Only if Martin's death falls outside the purview of the Act would Regan have a separate common law cause of action for the wrongful death of his father, specifically, if the death were caused by fraud or other intentional tort committed by the employer or its insurer, and then only if "the tortious 'act [was] not an accident arising out of and in the course of employment and where a reasonable remedy for such conduct is not provided by the Workers' Compensation Act.' [Cit.]" Potts v. UAP-GA. AG. CHEM., 270 Ga. 14, 16 (506 SE2d 101) (1998). The gravamen of Martha Dove's wrongful death action is Sentry's refusal to authorize medical treatment for Martin. In Doss v. Food Lion, 267 Ga. 312, 313 (1) (477 SE2d 577) (1996), the Supreme Court held that when an employee's initial injury is made worse by the employer's intentional delay in authorizing treatment, no independent cause of action arises from the intentional delay, since such delay exacerbates a work-related physical injury. Accordingly, under the reasoning of Doss, Martha Dove's wrongful death action on behalf of Regan is barred. See also Dutton v. Ga. Associated Gen. Contractor &c. Trust Fund, 215 Ga. App. 607 (451 SE2d 504) (1994).

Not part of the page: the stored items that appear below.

(* ===== verification/Prelude.v ===== *)
(** * ShieldReduce: deduplication, delta compression and restore inside an enclave

    ShieldReduce (src/Prototype) is a backup server.  A client cuts a file into chunks
    and uploads them in encrypted batches; the server keeps everything it stores
    encrypted, and an SGX enclave does all the work that sees plaintext: it recognises
    duplicate chunks, searches for a similar base chunk, encodes the new chunk as a
    delta of the base or compresses it, and stores the encrypted result in containers.
    A restore reads the file recipe, fetches containers and rebuilds the chunks.

    ** The parts and where they are modelled

    Prelude        machine integers, byte buffers, results of code that can fail, loops
    Types          include/chunkStructure.h, constVar.h: structures and their layout
    Util           include/define.h: integer helpers, names of containers
    Gear, HTable   edelta/util.cc, edelta/htable.cc: content-defined blocks of a base
                   chunk and the table of their hashes
    EDelta*        EDeltaEncode / EDeltaDecode (ecallFreqIndex.cc, ecallMeGA.cc,
                   ecallOffline.cc, ecallRecvDecoder.cc): the model, the format of a
                   delta, the invariants of the encoder's loop, its contract
    Codec          the codec as its four owners wrap it, and its theorems
    CMSketch, EntryHeap, TopK
                   ecallCMSketch.cc, ecallEntryHeap.cc and the frequency part of
                   ecallFreqIndex.cc: sketch, min-heap with back pointers, top-k
                   policy, persistence in sealed files
    LruCache, ContainerCache, ReqContainers
                   include/lruCache.h, the container caches of enclave and server, the
                   fetching of containers (enclaveRecvDecoder.cc)
    Database       inMemoryDatabase.cc: fingerprint, super-feature and delta index,
                   their files
    Container      ecallStorage.cc, dataWriter.cc, the container ocalls and the parts of
                   ecallOffline.cc that take entries apart
    Crypto         ecallEnc.cc over an interface of OpenSSL's EVP
    Cold, Merge    the offline pass on base containers: Update_cold_container,
                   MergeContainer and their ocalls
    Restore, RestoreIds, RestoreCorrect
                   ecallRecvDecoder.cc and the restore ocalls: batches of a recipe,
                   base queries, container capping, decoding, sending; how many
                   container identifiers a round takes, told from the names alone
    SuperFeature   getSF2 and its random generator (ecallFreqIndex.cc)
    Ingest         ProcessOneBatch and what it calls (ecallFreqIndex.cc, enclaveBase.cc),
                   the query ocalls (storeOCall.cc); what the index types do in their own
                   way is a record, [IndexClass]
    Mega, Debe     the index types SECURE_MEGA and DEBE (ecallMeGA.cc, ecallDEBE.cc)
    Upload         Ecall_Init_Upload (storeECall.cc), enclaveIndex.cc, the loop of the
                   data receiver
    Writer         dataWriter.cc and the end of a session: the directories as they are
                   and as they will be when the open containers are written
    Library        the index and the containers as one invariant: every entry of the
                   index stands for a chunk and a place where a restore finds it
    Classify, IngestStore, IngestQuery, IngestCorrect, IndexLaws
                   what the upload does to that invariant: classification against a
                   reference; storing a chunk (base, delta, IVs); queries and search for
                   a base; the batch, the recipe, the top-k index, for any class that
                   keeps a contract ([ClassLaws]); the classes that keep it
    Session        clientVar.cc, ecallClient.cc (the buffers of an upload),
                   serverOptThread.cc: sessions one after the other
    DebeCorrect    what the index type DEBE stores, and what a restore makes of it
    Stale          the enclave's container cache against the offline pass
    Offline        ecallOffline.cc, Easy_update and what it calls, its ocalls, and
                   ProcessOffline: which chunk becomes a delta of which
    Vault          all entries in all containers, the live and the dead ones; from it
                   the library that a restore needs
    OfflineSteps, OfflineMove, OfflinePairs, OfflineQueue, OfflineCold, OfflineCorrect
                   the pass on a vault: reading and encoding, one chunk that moves, one
                   pair, the queue, cutting and merging, the whole
    OfflineExample a vault to run the pass on
    UploadVault, UploadIndex
                   the uploads again, as they are seen by the pass: the log of the
                   storage core fills the vault, the new chunks enter the indexes, the
                   pairs of old and new chunks enter the queue
    Maintenance    a request of type OFFLINE_OPT: uploads, and then the pass on what they
                   leave
    Trace          the lines of a trace of fingerprints and the chunk made up for one
                   (Client/chunker.cc, Util/compressGen.cc)
    Chunker, ChunkerCorrect, TraceCorrect
                   Client/chunker.cc: FastCDC and chunking at a fixed size, against a
                   reference that has the whole file in memory; chunking from a trace
    Queue          include/messageQueue.h and the loops of the threads at its ends, step
                   by step under a schedule
    Client         dataSender.cc, dataRetriever.cc, restoreWriter.cc, the names of files
    Backup         from a file to the same file: dataReceiver.cc, storageCore.cc and
                   serverOptThread.cc between the clients; recipe files with their heads
    Enclave        storeECall.cc, keyECall.cc, sessionKeyExchange.cc, dbeServer.cc: keys,
                   counters, logins, start and shutdown
    Network        Comm/sslConnect.cc: sending and receiving of messages over an
                   interface of OpenSSL
    Connections    ServerOptThread::Run: the protocol of a connection, the lock of each
                   client number, session keys, any number of connections under a schedule

    Each C++ object is a [Record] with the fields of the object, each method a function
    from the state to a [result] of the new state; [Err ExitError] is the program ending
    itself, [Err Undefined] an access or a value the language leaves undefined, [Err Fuel]
    a bound of the model that was too small.  Integers have the width they have in the
    code, with the wrap-around written out ([u32], [u64]).  The server's maps are finite
    maps; where a program iterates over an unordered map the order is a parameter
    ([MapOrder]).

    ** What the theorems show

    - Codec: a delta decodes to the chunk it was made from ([ed3_roundtrip]); when the
      encoder is defined, what size its result has, and that its records fit their array
      ([BaseLink_capacity]); the decoder ends on any input, and gives what a script means
      exactly when that fits the receiver's buffer ([ed3_decode_script]).
    - Frequencies: bounds of the sketch's estimate, the heap order and the back pointers,
      the eviction policy, and that index and sketch survive a restart.
    - Caches: the two container caches refine a list of most recently used containers,
      and a fetch delivers the bytes of the container on disk.
    - Index: persistence round trip, totality of loading on any file, and what the
      super-feature index answers.
    - Containers: storing appends one entry to a log, offsets and names in the recipe
      are those of the entry, entries can be taken out again, and a container rewritten
      or merged by the offline pass holds the entries it should.
    - Super-features: the generator is the Mersenne twister, the rolling hash is the
      maximum over all windows.
    - Restore ([Run_ok]): the client receives exactly the chunks of the recipe, in order,
      when there are slots enough for the identifiers of the containers.  With the 16 slots
      of [InitRestoreBuffer] this is decided by [ids_fit], which counts containers by their
      names: either the client receives its chunks, or a seventeenth identifier is written
      past the buffer ([InitRestoreBuffer_exact]).  The theorems about the whole system say
      the same of each file they promise ([gives_back], [comes_back]).
    - Upload ([classify_spec], [upload_IVs_distinct]): deduplication inside the enclave
      follows a reference, the IVs in the containers of a session differ.
    - The whole system ([uploads_restore]): any number of files, uploaded in sessions of
      any number of batches, with any progress of the data writer, are all given back:
      the upload establishes what a restore asks for, with every index type but DEBE.
      [DEBE_restores_others] shows why not with that one, although what it stores is
      there ([ProcessUniqueChunk_ok]): a restore reads every chunk 272 bytes too far on.
    - Client and server together ([backups_restore]): what is uploaded under a name is
      what a restore of this name writes, byte for byte, under any fair schedule of the
      clients' threads, if the restore has room for its identifiers; [FastCDC_is_reference] is the chunker's part of it
      ([trace_is_chunked] with chunks made up from a trace),
      [queue_delivers] the queue's.  [shutdown_loses_keys] and [enclave_restarts] are
      about the keys: what is written is read again, but the server's shutdown comes too
      late to write them, so that every start makes new ones while the counters go on.
    - Connections: at most one connection of a client number is served at a time, with
      the keys that its own client agreed on ([clients_exclude]); under a fair schedule
      all clients that follow the protocol are served ([clients_are_served]); but one
      that waits keeps all others out ([waiting_client_keeps_all_out]).  Below that,
      messages arrive as they were sent ([messages_arrive]); when the connection breaks
      within a message neither side reports it ([broken_connection]).
    - The offline pass ([ProcessOff_restores]): on a vault in order it ends, the vault is
      in order again, and every file that was given back before is given back after it.
    - Uploads and the pass together ([offline_request_restores]): from a new server, or
      any state in order, the uploads leave a vault in order and a queue that the pass can
      take, so every file is given back after the pass too.  What the next request
      needs besides is a container cache that holds none of the rewritten containers, and
      [cache_is_stale] shows that the program does not see to that.

    ** Bounds and fuel

    Loops over a counter are structural on their length ([forM]).  The others have fuel:
    the encoder's loop [Z.to_nat newSize], because every turn but those that close a
    range consumes input; the decoder's [length delta], four bytes a turn; [prune_loop]
    the length of the list; the loading of the database one more than the length of the
    file; [copy_to] the number of cold entries, [merge_loop] one more than the number of
    pairs, [reverse_loop] the length of the buffer, [Run] one more than the length of the
    recipe; [add_mod] 2; the loops of the offline pass over batches one more than the length
    of the queue, because a batch takes at least one element; the chunker's loops two more than
    the length of the file ([chunking_fuel]), every turn cuts a chunk or reads a buffer, and in
    the trace modes one more than the number of lines; sending a message two turns, receiving
    one more than its length.  Each is shown to be enough where the function is used.

    ** What is assumed

    [EVP] (OpenSSL): decryption inverts encryption and keeps sizes ([EVPLaws]); ciphertexts
    and digests are bytes ([EVPBytes]).  [LZ4] is a pair of functions of which nothing is
    assumed unless a theorem says so.  [uploads_restore] is about a [universe] of chunks:
    chunks of the size the chunker cuts whose hashes do not collide, that decompressing
    gives back also when they were stored as they are, and whose deltas the encoder
    defines and the receiver has room for (where these fail is what the theorems of Codec
    show).  [ProcessOff_restores] and [offline_request_restores] ask in addition that the chunks leave 11 bytes of the
    largest size free and that LZ4 does not decode a stored form to nothing ([roomy]).
    [SSLConn]: a write is complete or fails, a read gives bytes of one record, a call that
    fails returns some number that is not positive ([SSLLaws]).
    [ECDH]: both sides of a key agreement derive the same secret.  A call into a destroyed
    enclave does nothing (the SDK returns SGX_ERROR_INVALID_ENCLAVE_ID).  The queue between
    threads is bounded and first in first out.  [MapOrder]: an unordered map is iterated over in some order, each entry once.

    ** Not modelled

    Vendored code (LZ4, xdelta3, MD5, xxHash, the lock-free queue), the set-up of connections,
    remote attestation, file handles, configuration, statistics and timing.
    MULTI_CLIENT, EDR_BREAKDOWN, SGX_BREAKDOWN and QUICK_CHECK are 0 in the configuration
    that is modelled, CONTAINER_SEPARATE and IS_MERGE_CONTAINER are 1.  Threads appear
    where they can be seen: how many containers the data writer has written when a chunk
    is stored is an argument of the upload ([rq_written]), any number at any time; the two
    threads of a client step under a schedule ([Schedule]).  The connections of
    the server and its locks are in Connections, where a call into the enclave is one step
    (as the lock of MULTI_CLIENT makes it), an upload or restore is a number of steps, and
    what these do is in the models of one session after the other.  A container is on
    disk or not: the half-written file that a reader could meet is not modelled.  Nor is
    the read past a string literal in [ProcRecipeBatch], whose bytes are not used, nor the
    statistics of Ecall_UpdateOnlineInfo; what the destructor of the index does in
    [Ecall_Destroy_Upload] is in TopK ([PersistDedupIndex]).
    The candidate blocks of the chunker's trace modes, from a random generator on floating
    point numbers, are a parameter ([CompressGen]).  The index
    types have their own copies of the batch loop and of what it calls; where the text is
    the same it is modelled once, from ecallFreqIndex.cc. *)
From Stdlib Require Import ZArith Lia.
From stdpp Require Import base list gmap.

Martha Dove maintains Doss is distinguishable because it involved an employee who was covered under the Act. Here, she argues, Regan, as a nondependent child of the employee, was not covered by the Act. This argument, however, ignores the exclusive remedy requirement discussed above. Moreover, Martin Dove had no independent tort claim against his employer because Doss does not permit such a claim for an employer's intentional delay in authorizing treatment; and his wife, on behalf of their nondependent child Regan, has no claim for wrongful death, since that claim is derivative from Martin Dove's right. Accord Henderson v. Hercules, 253 Ga. 685 (324 SE2d 453) (1985) (The legislative intent of the Act "was to bring the entire family group within its coverage," so that "if a wife's injury is covered by workers' compensation, her husband's common law action for loss of consortium is barred."). Cf. Hitachi Chem. Electro-Products v. Gurley, 219 Ga. App. 675 (466 SE2d 867) (1995) (physical precedent only) (claims of minor children injured in utero by exposure of employees to hazardous and dangerous chemicals were not derivative of any work-related claim that could be asserted by the parent/employees against Hitachi and were thus outside the purview of Workers' Compensation Act and not subject to its exclusive remedy rule).
For the foregoing reasons, the judgment of the superior court is hereby affirmed.
Richter, Head & Shinall, James W. Richter, for appellee.
A. Russell Blank, for appellant.
DECIDED MARCH 3, 1999 -- CERT. APPLIED FOR.